* [What you are asked to do] Pick each line containing the word "assert" out of the data below.

=== Begin Enclosure ===

(** The example registry as two record objects, with two snapshots in the
    history: one stored before the registry was configured anew, which holds
    the two records of that time, and one stored since, which holds the
    records of the session. *)
Definition recorded_session : Shared.Session :=
  {| Shared.objects :=
       (map snd example_registry ++
        [ mkCellRecord 3.3 1.0 31.0 3.3 2.8 3.6 "lfp" (Some 1%Z);
          mkCellRecord 3.7 1.0 31.0 3.7 3.2 4.0 "nmc" (Some 2%Z) ])%list;
     Shared.cells_data := [("A", 0%nat); ("B", 1%nat)];
     Shared.historical_data :=
       [ {| Shared.snap_timestamp := 3; Shared.snap_data := [("A", 2%nat); ("B", 3%nat)] |};
         {| Shared.snap_timestamp := 9; Shared.snap_data := [("A", 0%nat); ("B", 1%nat)] |} ] |}.


(** * Properties *)

(** ** Comparisons and the chemistry table *)

Section Comparisons.

Lemma Qlt_bool_iff (x y : Q) : Py.Qlt_bool x y = true <-> x < y.
Proof.
  unfold Py.Qlt_bool. rewrite negb_true_iff. split; intro H.
  - apply Qnot_le_lt. intro Hle. apply Qle_bool_iff in Hle. congruence.
  - destruct (Qle_bool y x) eqn:E; [|reflexivity].
    apply Qle_bool_iff in E. exfalso. apply (Qlt_not_le _ _ H E).
Qed.

Lemma Qlt_bool_false_iff (x y : Q) : Py.Qlt_bool x y = false <-> y <= x.
Proof.
  unfold Py.Qlt_bool. rewrite negb_false_iff. apply Qle_bool_iff.
Qed.

Lemma Qle_bool_false_iff (x y : Q) : Qle_bool x y = false <-> y < x.
Proof.
  rewrite <- Qlt_bool_iff. unfold Py.Qlt_bool. now rewrite negb_true_iff.
Qed.

End Comparisons.

(** Turn every boolean comparison in the context into its proposition. *)
Ltac reflect_cmp :=
  repeat match goal with
  | H : Py.Qlt_bool _ _ = true |- _ => apply Qlt_bool_iff in H
  | H : Py.Qlt_bool _ _ = false |- _ => apply Qlt_bool_false_iff in H
  | H : Qle_bool _ _ = true |- _ => apply Qle_bool_iff in H
  | H : Qle_bool _ _ = false |- _ => apply Qle_bool_false_iff in H
  end.

Lemma dict_get_known (key : string) (config : CellConfig) :
  Py.dict_get CELL_CONFIGS key = Some config -> known_config config.
Proof.
  unfold CELL_CONFIGS. cbn [Py.dict_get].
  repeat match goal with
         | |- context [String.eqb ?k key] => destruct (String.eqb k key)
         end;
    intro H; inversion H; constructor.
Qed.

Lemma config_for_known (cell_type : string) : known_config (config_for cell_type).
Proof.
  unfold config_for, Py.dict_get_default.
  destruct (Py.dict_get CELL_CONFIGS (Py.lower cell_type)) eqn:E.
  - eapply dict_get_known; eassumption.
  - constructor.
Qed.

Lemma known_config_ordered (config : CellConfig) :
  known_config config -> cfg_min config < nominal config < cfg_max config.
Proof.
  intros []; cbn; split; reflexivity.
Qed.

Lemma dict_get_none {V : Type} (d : list (string * V)) (key : string) :
  ~ In key (map fst d) -> Py.dict_get d key = None.
Proof.
  induction d as [|[k v] d IH]; cbn; intro H; [reflexivity|].
  destruct (String.eqb_spec k key) as [->|_].
  - exfalso. apply H. now left.
  - apply IH. intro Hin. apply H. now right.
Qed.

(** ** The status classifier *)

Lemma statuses_distinct :
  status_critical <> status_overcharged /\ status_critical <> status_normal /\
  status_critical <> status_warning /\ status_overcharged <> status_normal /\
  status_overcharged <> status_warning /\ status_normal <> status_warning.
Proof.
  repeat split; discriminate.
Qed.

(** The classifier as a decision on the two thresholds. *)
Lemma get_cell_status_cases (voltage : Q) (cell_type : string) :
  let config := config_for cell_type in
  (voltage < cfg_min config /\ get_cell_status voltage cell_type = status_critical) \/
  (cfg_max config < voltage /\ get_cell_status voltage cell_type = status_overcharged) \/
  (cfg_min config <= voltage <= cfg_max config /\
   get_cell_status voltage cell_type = status_normal).
Proof.
  intro config. unfold get_cell_status. fold config.
  destruct (Py.Qlt_bool voltage (cfg_min config)) eqn:E1; reflect_cmp; [now left|].
  destruct (Py.Qlt_bool (cfg_max config) voltage) eqn:E2; reflect_cmp; [right; now left|].
  right; right.
  assert (Qle_bool (cfg_min config) voltage = true) as -> by now apply Qle_bool_iff.
  assert (Qle_bool voltage (cfg_max config) = true) as -> by now apply Qle_bool_iff.
  cbn. repeat split; assumption.
Qed.


(** C4. The fourth branch is dead code: for no voltage and no chemistry
    identifier does the classifier return the Warning status. *)
Theorem get_cell_status_never_warning (v : Q) (c : string) :
  get_cell_status v c <> status_warning /\
  fst (get_cell_status v c) <> "⚠️ Warning".
Proof.
  destruct (get_cell_status_cases v c) as [[_ E]|[[_ E]|[_ E]]];
    rewrite E; split; discriminate.
Qed.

=== End Enclosure ===

* [Finished exercise]
  assert (Qle_bool (cfg_min config) voltage = true) as -> by now apply Qle_bool_iff.
  assert (Qle_bool voltage (cfg_max config) = true) as -> by now apply Qle_bool_iff.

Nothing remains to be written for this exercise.